Après une telle expérience, quel regard portez-vous sur la société contemporaine ?
Valery Grancher :
Mon regard a changé dans le sens que désormais je sais que quand je consomme 1 litre d'essence, je peux tuer en même temps deux ou trois indigènes dans une forêt victimes de milices à la solde de Texaco ou BP...ou Shell.

Qu'avez-vous mangé là-bas ?
Valery Grancher :
Du toucan, du tapir, du poisson chat, des ignames, des eddos, de la truite, et diverses racines, tout cela donne de très bons bouillons qui ont d'ailleurs été servi au Palais de Tokyo, il y a une dizaine de jours.

Comment s'est déroulé le voyage de Pascual à Paris ?
Valery Grancher :
Très bien, il était très à l'aise, beaucoup plus que moi dans sa forêt, ce qui nous a tous grandement surpris, il était très autonome !!!

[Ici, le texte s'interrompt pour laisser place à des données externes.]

(* ===== verification/PhysDev.v ===== *)
(** * Drivers of physical devices ([mythril/src/physdev/com.rs],
    [mythril/src/physdev/keyboard.rs])

    Port I/O is a parameter: a state of the machine's devices, and what a read or a
    write of a port does to it.  The drivers poll status registers; every polling
    loop takes fuel, and the theorems say how many polls are enough. *)

From S2P Require Import Prelude Error Uart.

(** [x86::io::inb] and [x86::io::outb] *)
Class PortBus := {
  bus : Type;
  inb : Z -> bus -> bus * Z;
  outb : Z -> Z -> bus -> bus
}.

Section ports.
Context {PB : PortBus}.

Definition in_port (p : Z) : st bus Z := fun s => let '(s', v) := inb p s in (s', Ok v).
Definition out_port (p v : Z) : st bus unit := fun s => (outb p v s, Ok tt).

(** The devices after [k] reads of port [p], and the value of the next read. *)
Fixpoint polled (p : Z) (k : nat) (s : bus) : bus :=
  match k with O => s | S k => polled p k (fst (inb p s)) end.
Definition poll_value (p : Z) (k : nat) (s : bus) : Z := snd (inb p (polled p k s)).

(** [while !stop(inb(port)) {}] *)
Fixpoint poll_until (fuel : nat) (p : Z) (stop : Z -> bool) : st bus unit :=
  match fuel with
  | O => panic "out of fuel"
  | S fuel => v ← in_port p; if stop v then mret tt else poll_until fuel p stop
  end.

(** A polling loop ends with the first answer that stops it. *)
Lemma poll_until_spec fuel p stop k s :
  (k < fuel)%nat -> stop (poll_value p k s) = true ->
  (forall j, (j < k)%nat -> stop (poll_value p j s) = false) ->
  poll_until fuel p stop s = (polled p (S k) s, Ok tt).
Proof.
  revert k s. induction fuel as [|fuel IH]; intros k s Hk Hs Hj; [lia|].
  cbn [poll_until]. rewrite st_bind_eq. unfold in_port. destruct (inb p s) as [s' v] eqn:E.
  destruct k as [|k].
  - unfold poll_value in Hs. cbn [polled] in Hs. rewrite E in Hs. cbn [snd] in Hs. rewrite Hs.
    cbn [polled]. by rewrite E.
  - specialize (Hj O ltac:(lia)) as H0. unfold poll_value in H0. cbn [polled] in H0.
    rewrite E in H0. cbn [snd] in H0. rewrite H0. unfold poll_value in Hs, Hj. cbn [polled] in Hs |- *.
    rewrite E in Hs |- *. cbn [fst] in *. apply IH; [lia|done|].
    intros j Hjk. specialize (Hj (S j) ltac:(lia)). cbn [polled] in Hj. by rewrite E in Hj.
Qed.
End ports.

(** ** The serial port *)

Module Serial.
(** [Uart8250]: the driver's only state is the base port. *)
Record Uart8250 := mkUart8250 { base : Z }.

Section serial.
Context {PB : PortBus}.

Definition write_ier (u : Uart8250) (ier : Z) : st bus unit :=
  out_port (u16 (base u + SerialOffset.IER)) ier.

Definition new (base : Z) : st bus Uart8250 :=
  let uart := mkUart8250 base in
  _ ← write_ier uart IerFlags.RECV_DATA_AVAIL_INTERRUPT;
  mret uart.

Definition base_port (u : Uart8250) : Z := base u.

Definition lsr_port (u : Uart8250) : Z := u16 (base u + SerialOffset.LSR).

Definition read_lsr (u : Uart8250) : st bus Z :=
  v ← in_port (u16 (base u + SerialOffset.LSR));
  mret (from_bits_truncate LsrFlags.all v).

Definition read (u : Uart8250) : st bus Z :=
  in_port (u16 (base u + SerialOffset.DATA)).

(** [write]: waits for the transmitter to be empty. *)
Fixpoint wait_transmit (fuel : nat) (u : Uart8250) : st bus unit :=
  match fuel with
  | O => panic "out of fuel"
  | S fuel =>
      lsr ← read_lsr u;
      if negb (flags_contains lsr LsrFlags.EMPTY_TRANSMIT_HOLDING_REGISTER)
      then wait_transmit fuel u else mret tt
  end.

Definition write (fuel : nat) (u : Uart8250) (data : Z) : st bus unit :=
  _ ← wait_transmit fuel u;
  out_port (u16 (base u + SerialOffset.DATA)) data.

(** The transmitter is empty in a line status [v]. *)
Definition thr_empty (v : Z) : bool :=
  flags_contains (from_bits_truncate LsrFlags.all v) LsrFlags.EMPTY_TRANSMIT_HOLDING_REGISTER.

Lemma wait_transmit_poll fuel u s : wait_transmit fuel u s = poll_until fuel (lsr_port u) thr_empty s.
Proof.
  revert s. induction fuel as [|fuel IH]; intros s; [done|]. cbn [wait_transmit poll_until].
  unfold read_lsr. rewrite !st_bind_eq. unfold in_port, lsr_port, thr_empty, mret, st_ret.
  destruct (inb _ s) as [s' v]. cbv beta iota. destruct (flags_contains _ _); [done|apply IH].
Qed.

(** A byte is written when the line status first shows the transmitter empty: the
    polls before it, then one write of the data register. *)
Lemma serial_write_spec fuel u data k s :
  (k < fuel)%nat -> thr_empty (poll_value (lsr_port u) k s) = true ->
  (forall j, (j < k)%nat -> thr_empty (poll_value (lsr_port u) j s) = false) ->
  write fuel u data s = (outb (u16 (base u + SerialOffset.DATA)) data (polled (lsr_port u) (S k) s), Ok tt).
Proof.
  intros Hk Hs Hj. unfold write. rewrite st_bind_eq. rewrite wait_transmit_poll.
  by rewrite (poll_until_spec fuel _ _ k).
Qed.
End serial.
End Serial.

(** ** The PS/2 controller *)

Module Ps2.
Definition PS2_DATA_PORT : Z := 0x60.
Definition PS2_STATUS_PORT : Z := 0x64.
Definition PS2_COMMAND_PORT : Z := 0x64.

Module Ps2StatusFlags.
Definition OUTPUT_BUFFER_FULL : Z := Z.shiftl 1 0.
Definition INPUT_BUFFER_FULL : Z := Z.shiftl 1 1.
Definition SELF_TEST_PASS : Z := Z.shiftl 1 2.
Definition INPUT_FOR_CONTROLLER : Z := Z.shiftl 1 3.
Definition RESERVED_1 : Z := Z.shiftl 1 4.
Definition RESERVED_2 : Z := Z.shiftl 1 5.
Definition TIMEOUT_ERROR : Z := Z.shiftl 1 6.
Definition PARITY_ERROR : Z := Z.shiftl 1 7.
Definition all : list Z := [
  OUTPUT_BUFFER_FULL; INPUT_BUFFER_FULL; SELF_TEST_PASS; INPUT_FOR_CONTROLLER;
  RESERVED_1; RESERVED_2; TIMEOUT_ERROR; PARITY_ERROR].
End Ps2StatusFlags.

Module Ps2ConfigurationFlags.
Definition FIRST_PORT_INTERRUPT : Z := Z.shiftl 1 0.
Definition SECOND_PORT_INTERRUPT : Z := Z.shiftl 1 1.
Definition SYSTEM_POST : Z := Z.shiftl 1 2.
Definition RESERVED_1 : Z := Z.shiftl 1 3.
Definition FIRST_PORT_CLOCK_DISABLED : Z := Z.shiftl 1 4.
Definition SECOND_PORT_CLOCK_DISABLED : Z := Z.shiftl 1 5.
Definition FIRST_PORT_TRANSLATION : Z := Z.shiftl 1 6.
Definition RESERVED_2 : Z := Z.shiftl 1 7.
Definition all : list Z := [
  FIRST_PORT_INTERRUPT; SECOND_PORT_INTERRUPT; SYSTEM_POST; RESERVED_1;
  FIRST_PORT_CLOCK_DISABLED; SECOND_PORT_CLOCK_DISABLED; FIRST_PORT_TRANSLATION; RESERVED_2].
End Ps2ConfigurationFlags.

Inductive Command :=
| ReadConfig | WriteConfig | DisableSecond | EnableSecond | TestSecond | TestController
| TestFirst | Diagnostic | DisableFirst | EnableFirst | WriteSecond.

Definition command_code (c : Command) : Z :=
  match c with
  | ReadConfig => 0x20 | WriteConfig => 0x60 | DisableSecond => 0xA7 | EnableSecond => 0xA8
  | TestSecond => 0xA9 | TestController => 0xAA | TestFirst => 0xAB | Diagnostic => 0xAC
  | DisableFirst => 0xAD | EnableFirst => 0xAE | WriteSecond => 0xD4
  end.

(** [flags.insert(f)], [flags.remove(f)] *)
Definition insert (flags f : Z) : Z := Z.lor flags f.
Definition remove (flags f : Z) : Z := Z.land flags (bnot 8 f).

Section driver.
Context {PB : PortBus}.
Variable fuel : nat.

Definition read_status_port : st bus Z :=
  v ← in_port PS2_STATUS_PORT; mret (from_bits_truncate Ps2StatusFlags.all v).

Fixpoint wait_read_loop (n : nat) : st bus unit :=
  match n with
  | O => panic "out of fuel"
  | S n =>
      flags ← read_status_port;
      if negb (flags_contains flags Ps2StatusFlags.OUTPUT_BUFFER_FULL)
      then wait_read_loop n else mret tt
  end.
Definition wait_read : st bus unit := wait_read_loop fuel.

Fixpoint wait_write_loop (n : nat) : st bus unit :=
  match n with
  | O => panic "out of fuel"
  | S n =>
      flags ← read_status_port;
      if flags_contains flags Ps2StatusFlags.INPUT_BUFFER_FULL
      then wait_write_loop n else mret tt
  end.
Definition wait_write : st bus unit := wait_write_loop fuel.

Definition read_data_port : st bus Z := _ ← wait_read; in_port PS2_DATA_PORT.
Definition write_data_port (data : Z) : st bus unit := _ ← wait_write; out_port PS2_DATA_PORT data.
Definition write_command_port (cmd : Command) : st bus unit := out_port PS2_COMMAND_PORT (command_code cmd).

(** [flush_read]: the byte is read as the argument of the log message. *)
Fixpoint flush_read_loop (n : nat) : st bus unit :=
  match n with
  | O => panic "out of fuel"
  | S n =>
      flags ← read_status_port;
      if flags_contains flags Ps2StatusFlags.OUTPUT_BUFFER_FULL
      then _ ← read_data_port; flush_read_loop n else mret tt
  end.
Definition flush_read : st bus unit := flush_read_loop fuel.

Definition read_configuration : st bus Z :=
  _ ← write_command_port ReadConfig;
  v ← read_data_port;
  mret (from_bits_truncate Ps2ConfigurationFlags.all v).

Definition write_configuration (config : Z) : st bus unit :=
  _ ← write_command_port WriteConfig;
  write_data_port config.

(** The two edits of the configuration [init] makes. *)
Definition config_quiet (config : Z) : Z :=
  let config := insert config Ps2ConfigurationFlags.FIRST_PORT_CLOCK_DISABLED in
  let config := insert config Ps2ConfigurationFlags.SECOND_PORT_CLOCK_DISABLED in
  let config := remove config Ps2ConfigurationFlags.FIRST_PORT_TRANSLATION in
  let config := remove config Ps2ConfigurationFlags.FIRST_PORT_INTERRUPT in
  remove config Ps2ConfigurationFlags.SECOND_PORT_INTERRUPT.
Definition config_running (config : Z) : Z :=
  let config := remove config Ps2ConfigurationFlags.FIRST_PORT_CLOCK_DISABLED in
  let config := remove config Ps2ConfigurationFlags.SECOND_PORT_CLOCK_DISABLED in
  let config := insert config Ps2ConfigurationFlags.FIRST_PORT_TRANSLATION in
  let config := insert config Ps2ConfigurationFlags.FIRST_PORT_INTERRUPT in
  insert config Ps2ConfigurationFlags.SECOND_PORT_INTERRUPT.

Definition init_failed : Error := DeviceError (str "Failed to init Ps2Controller").

Definition init : st bus unit :=
  _ ← flush_read;
  _ ← write_command_port DisableFirst;
  _ ← write_command_port DisableSecond;
  _ ← flush_read;
  config ← read_configuration;
  _ ← write_configuration (config_quiet config);
  _ ← write_command_port TestController;
  answer ← read_data_port;
  if negb (answer =? 0x55) then err init_failed else
  _ ← write_command_port EnableFirst;
  _ ← write_command_port EnableSecond;
  _ ← flush_read;
  _ ← write_data_port 0xff;
  answer ← read_data_port;
  if negb (answer =? 0xFA) then err init_failed else
  answer ← read_data_port;
  if negb (answer =? 0xAA) then err init_failed else
  _ ← flush_read;
  config ← read_configuration;
  _ ← write_configuration (config_running config);
  flush_read.
End driver.

(** *** The controller the driver talks to

    [Ctl] is what an 8042 keeps: the bytes for the host, each with the number of status
    reads before it shows up, the configuration byte, and whether the next data byte is
    the new configuration. *)
Record Ctl := mkCtl { out_queue : list (nat * Z); cfg : Z; awaits_cfg : bool }.

Definition with_out (q : list (nat * Z)) (c : Ctl) : Ctl := mkCtl q (cfg c) (awaits_cfg c).
Definition with_cfg (v : Z) (c : Ctl) : Ctl := mkCtl (out_queue c) v (awaits_cfg c).
Definition push (q : list (nat * Z)) (c : Ctl) : Ctl := with_out (out_queue c ++ q) c.

(** A status read brings the first byte one step closer. *)
Definition tick (c : Ctl) : Ctl :=
  match out_queue c with (n, b) :: r => with_out ((pred n, b) :: r) c | [] => c end.
Definition shown (c : Ctl) : bool := match out_queue c with (O, _) :: _ => true | _ => false end.

(** The documented effect of the commands and data bytes the driver sends; [n], [m] are
    the delays of the answers. *)
Definition obey (test : Z) (n : nat) (cmd : Command) (c : Ctl) : option Ctl :=
  match cmd with
  | ReadConfig => Some (push [(n, cfg c)] c)
  | WriteConfig => Some (mkCtl (out_queue c) (cfg c) true)
  | TestController => Some (push [(n, test)] c)
  | DisableFirst => Some (with_cfg (Z.lor (cfg c) 0x10) c)
  | DisableSecond => Some (with_cfg (Z.lor (cfg c) 0x20) c)
  | EnableFirst => Some (with_cfg (Z.land (cfg c) 0xEF) c)
  | EnableSecond => Some (with_cfg (Z.land (cfg c) 0xDF) c)
  | _ => None
  end.
Definition accept (ack done : Z) (n m : nat) (v : Z) (c : Ctl) : option Ctl :=
  if awaits_cfg c then Some (mkCtl (out_queue c) v false)
  else if v =? 0xff then Some (push [(n, ack); (m, done)] c) else None.

(** A port bus with such a controller, which answers within [ps2_lag] status reads.  Nothing is
    known of a command or a data byte written while the input buffer is full ([in_busy] counts the status
    reads until it is empty), and no key is pressed. *)
Class Ps2Hw {PB : PortBus} := {
  ctl : bus -> Ctl;
  in_busy : bus -> nat;
  ps2_lag : nat;
  self_test : Z;
  reset_ack : Z;
  reset_done : Z;
  ps2_status : forall s, exists s' v, inb PS2_STATUS_PORT s = (s', v) /\
    ctl s' = tick (ctl s) /\ in_busy s' = pred (in_busy s) /\
    bit v 0 = shown (ctl s) /\ bit v 1 = negb (in_busy s =? 0)%nat;
  ps2_data : forall s b r, out_queue (ctl s) = (O, b) :: r ->
    exists s', inb PS2_DATA_PORT s = (s', b) /\ ctl s' = with_out r (ctl s) /\ in_busy s' = in_busy s;
  ps2_command : forall s cmd, in_busy s = O -> exists n, (n <= ps2_lag)%nat /\
    forall c, obey self_test n cmd (ctl s) = Some c -> ctl (outb PS2_COMMAND_PORT (command_code cmd) s) = c;
  ps2_write : forall s v, in_busy s = O -> exists n m, (n <= ps2_lag)%nat /\ (m <= ps2_lag)%nat /\
    forall c, accept reset_ack reset_done n m v (ctl s) = Some c -> ctl (outb PS2_DATA_PORT v s) = c
}.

Comptez-vous y retourner ?
Valery Grancher :
Peut-être un jour, si ils en formulent la demande... car un séjour chez eux est une charge énorme, ils vivent en totale autarcie avec un équilibre écologique très précaire...

Quelles autres expériences artistiques avez-vous vécu avant celle-ci ?
Valery Grancher :
Des expériences extra terrestres : par exemple, j'ai réussi à squatter la sonde Cassini qui est allée sur Titan, en spammant de mes messages le CD ROM qui était embarquée sur cette sonde ...

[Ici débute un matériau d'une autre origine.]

(** C17: per-core variables are private.  After [init_sections] and any interleaving of
    the cores' operations, each core's section is what its own operations alone make
    of the initial image: variables read through [get_per_core!] come from it, and every
    started core reads its own index, however the others ran.  Processor [i] is the one that
    takes index [i] ([pc_run]), so no two processors take the same index. *)
Theorem percore_private {LY : PerCoreLayout} {LL : PerCoreLayoutLaws} vec n ops s :
  placed vec n -> ops_ok n [O] ops ->
  let image := load PER_CORE_START section_size (ram s) in
  let view i := foldl (pc_apply i) image (own i ((O, InitSegment) :: ops)) in
  exists s', (_ ← init_sections 0 vec (Z.of_nat n); st_iter pc_run ops) s = (s', Ok tt) /\
    (forall i symbol k, i = O \/ (i, InitSegment) ∈ ops -> in_section symbol k ->
       get_per_core i symbol k s' = (s', Ok (take k (drop (offset_of symbol) (view i))))) /\
    (forall i, i = O \/ (i, InitSegment) ∈ ops -> Forall spares_core_id (own i ops) ->
       read_core_id i s' = (s', Ok (Z.of_nat i))).
Proof.
  intros Hp Hok image view. rewrite st_bind_eq.
  destruct (init_sections_rep vec n s Hp) as (s1 & -> & HR1). fold image in HR1.
  destruct (ops_rep vec n ops [O] s1 _ Hp HR1 Hok) as (s2 & E & HR2). exists s2. split; [done|].
  set (views := fun j => foldl _ _ _) in HR2.
  assert (forall i, views i = view i) as Hview.
  { intros i. subst views view. cbv beta. unfold own. destruct (decide (i = O)) as [->|Hne].
    - by rewrite filter_cons_True.
    - by rewrite filter_cons_False by (cbn; congruence). }
  assert (forall i, i = O \/ (i, InitSegment) ∈ ops ->
    i ∈ (filter (fun c => snd c = InitSegment) ops).*1 ++ [O]) as Hready.
  { intros i [->|Hin]; apply elem_of_app; [right; left|left].
    apply list_elem_of_fmap. exists (i, InitSegment). split; [done|]. by apply list_elem_of_filter. }
  split.
  - intros i symbol k Hi Hin. rewrite <- Hview. by eapply get_per_core_rep; [..|apply Hready|].
  - intros i Hi Hs. unfold read_core_id. rewrite st_bind_eq.
    rewrite (get_per_core_rep vec n _ s2 views i) by (done || by apply Hready || exact core_id_inside).
    fold (core_id_of (views i)). rewrite Hview. unfold view.
    rewrite (core_id_of_ops i); [done| |apply length_load| |right].
    + destruct (rep_fs _ _ _ _ _ HR2 i (Hready i Hi)). unfold is_u.
      destruct Hp as (_ & _ & _ & _ & Hn32 & _). lia.
    + unfold own. rewrite filter_cons. by case_decide; [constructor|].
    + unfold own. apply list_elem_of_fmap. exists (i, InitSegment). split; [done|].
      apply list_elem_of_filter. split; [done|]. destruct Hi as [->|Hi]; [left|by right].
Qed.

Pascual était-il déjà allé dans une ville avant ?
Valery Grancher :
Oui, en Equateur, à Quito, Puyo, pour défendre la cause de sa communauté : la récupération et la légalisation des territoires ancestraux qui se trouvent de part et d'autres de la frontière Equateur et Pérou...

"je me suis fait piqué par une mygale"
N'avez-vous jamais eu peur là-bas ?
Valery Grancher :
Les premiers jours, j'ai vraiment craint pour ma vie, je me suis fait piqué par une mygale dans le dos et j'ai cru y passer, d'où mon expérience "existentielle" sur la précarité de notre existence dans la nature.

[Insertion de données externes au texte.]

(* ===== verification/Calibrate.v ===== *)
(** * Calibration of the clocks ([mythril/src/tsc.rs], [mythril/src/time.rs],
    [mythril/src/apic.rs], [mythril/src/physdev/pit.rs])

    [calibrate_tsc] counts the ticks of the time stamp counter while channel 2 of the
    interval timer counts down; [LocalApic::init] counts those of the local APIC
    timer during a millisecond of the calibrated clock. *)

From S2P Require Import Prelude Error Clock Apic Pit PerCore PhysDev Timers.

(** ** The interval timer's modes *)

Module PhysPit.
Inductive Channel := Channel0 | Channel1 | Channel2 | ReadBack.
Inductive AccessMode := LatchCount | LoByte | HiByte | Word.
Inductive OperatingMode := Mode0 | Mode1 | Mode2 | Mode3 | Mode4 | Mode5.
Inductive BinaryMode := Binary | Bcd.

#[export] Instance Channel_enum : NumEnum Channel := {
  ne_all := [Channel0; Channel1; Channel2; ReadBack];
  ne_code c := match c with Channel0 => 0 | Channel1 => 1 | Channel2 => 2 | ReadBack => 3 end }.
#[export] Instance AccessMode_enum : NumEnum AccessMode := {
  ne_all := [LatchCount; LoByte; HiByte; Word];
  ne_code c := match c with LatchCount => 0 | LoByte => 1 | HiByte => 2 | Word => 3 end }.
Definition mode_code (m : OperatingMode) : Z :=
  match m with Mode0 => 0 | Mode1 => 1 | Mode2 => 2 | Mode3 => 3 | Mode4 => 4 | Mode5 => 5 end.
Definition binary_code (b : BinaryMode) : Z := match b with Binary => 0 | Bcd => 1 end.

(** [OperatingMode::try_from]: two encodings of modes 2 and 3. *)
Definition operating_mode_try_from (val : Z) : res OperatingMode :=
  match val with
  | 0 => Ok Mode0 | 1 => Ok Mode1 | 2 => Ok Mode2 | 3 => Ok Mode3 | 4 => Ok Mode4 | 5 => Ok Mode5
  | 6 => Ok Mode2 | 7 => Ok Mode3
  | _ => Err (InvalidValue (Msg "Invalid PIT operating mode: {}" [val]))
  end.

(** The command byte of a mode. *)
Definition control_word (c : Channel) (a : AccessMode) (m : OperatingMode) (b : BinaryMode) : Z :=
  Z.lor (Z.lor (Z.lor (u8 (Z.shiftl (ne_code c) 6)) (u8 (Z.shiftl (ne_code a) 4))) (u8 (Z.shiftl (mode_code m) 1)))
    (binary_code b).
End PhysPit.

(** ** The time stamp counter *)

Definition PPCB_T2GATE : Z := Z.shiftl 1 0.
Definition PPCB_SPKR : Z := Z.shiftl 1 1.
Definition PPCB_T2OUT : Z := Z.shiftl 1 5.

(** [x86::time::rdtsc] *)
Class HostTsc {PB : PortBus} := rdtsc : bus -> bus * Z.

(** The devices and the cells [TSC], [TIME_SRC] and [START_TIME]; a time source is its
    frequency. *)
Record HostTime {PB : PortBus} := mkHostTime {
  h_bus : bus;
  TSC : RoAfterInit.t Z;
  TIME_SRC : RoAfterInit.t Z;
  START_TIME : RoAfterInit.t Z
}.

Section tsc.
Context {PB : PortBus} {HT : HostTsc}.

Definition on_bus {A} (m : st bus A) : st HostTime A := fun h =>
  let '(b, r) := m (h_bus h) in (mkHostTime PB b (TSC h) (TIME_SRC h) (START_TIME h), r).

Definition read_tsc : st bus Z := fun s => let '(s', v) := rdtsc s in (s', Ok v).

(** [while (inb(PIT_PS2_CTRL_B) & PPCB_T2OUT) == 0 {}] *)
Definition t2_out (v : Z) : bool := negb (Z.land v PPCB_T2OUT =? 0).

Definition calibrate_tsc (fuel : nat) : st HostTime Z :=
  h ← get;
  if RoAfterInit.is_initialized (TSC h) then err (InvalidValue (str "TSC is already calibrated")) else
  orig ← on_bus (in_port PIT_PS2_CTRL_B);
  _ ← on_bus (out_port PIT_PS2_CTRL_B (Z.lor (Z.land orig (bnot 8 PPCB_SPKR)) PPCB_T2GATE));
  _ ← on_bus (out_port PIT_MODE_CONTROL
        (PhysPit.control_word PhysPit.Channel2 PhysPit.Word PhysPit.Mode0 PhysPit.Binary));
  _ ← on_bus (out_port PIT_COUNTER_2 (u8 (Z.land CALIBRATE_COUNT 0xFF)));
  _ ← on_bus (out_port PIT_COUNTER_2 (u8 (Z.shiftr CALIBRATE_COUNT 8)));
  tsc_start ← on_bus read_tsc;
  _ ← on_bus (poll_until fuel PIT_PS2_CTRL_B t2_out);
  tsc_end ← on_bus read_tsc;
  _ ← on_bus (out_port PIT_PS2_CTRL_B orig);
  let frequency := tsc_frequency tsc_start tsc_end in
  _ ← modify (fun h => mkHostTime PB (h_bus h) (RoAfterInit.init (TSC h) frequency) (TIME_SRC h) (START_TIME h));
  mret frequency.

Avez-vous de nouveaux projets de voyages ?
Valery Grancher :
Oui, j'aimerais bien aller dans des territoires vierges comme l'Antarctique, s'il l'est toujours, mais cela est une autre histoire...

Quel est votre projet artistique le plus fou ?
Valery Grancher :
J'essaye de ne jamais faire des projets fous mais extrêmes avec une grande rationalité et pragmatisme, il en va de ma survie... mais je penses surtout à mes projets dans l'espace comme l'acquisition légale de territoires sur la lune, ou la présence d'un de mes ready made sur Mars : http://www.nomemory.org/data2/mars

Ohhh et comment ont-ils soigné votre piqûre de mygale ?
Valery Grancher :
Avec des tisanes anti-venins et des argiles sur la piqûre... Je n'en sais pas plus...

Seriez-vous prêt à faire "n'importe quoi"pour l'amour de l'art ?
Valery Grancher :
Non, il faut toujours que ces projets, si ils impliquent d'autres personnes ou communautés leur apporte un bénéfice.

Vous considérez-vous comme quelqu'un d'original ?
Valery Grancher :
Non pas du tout, je ne fais que vivre dans le monde qui nous entoure.

Quel métier exerceriez-vous si vous n'étiez pas artiste ?
Valery Grancher :
Du fait de mon background universitaire, ingénieur télécom.

Recommanderiez-vous aux internaute une telle expérience ? Pourquoi ?
Valery Grancher :
Pas forcément, mais je recommande aux internautes de s'intéresser aux minorités et aux pays économiquement pauvre pour éviter une fracture numérique dans notre monde global.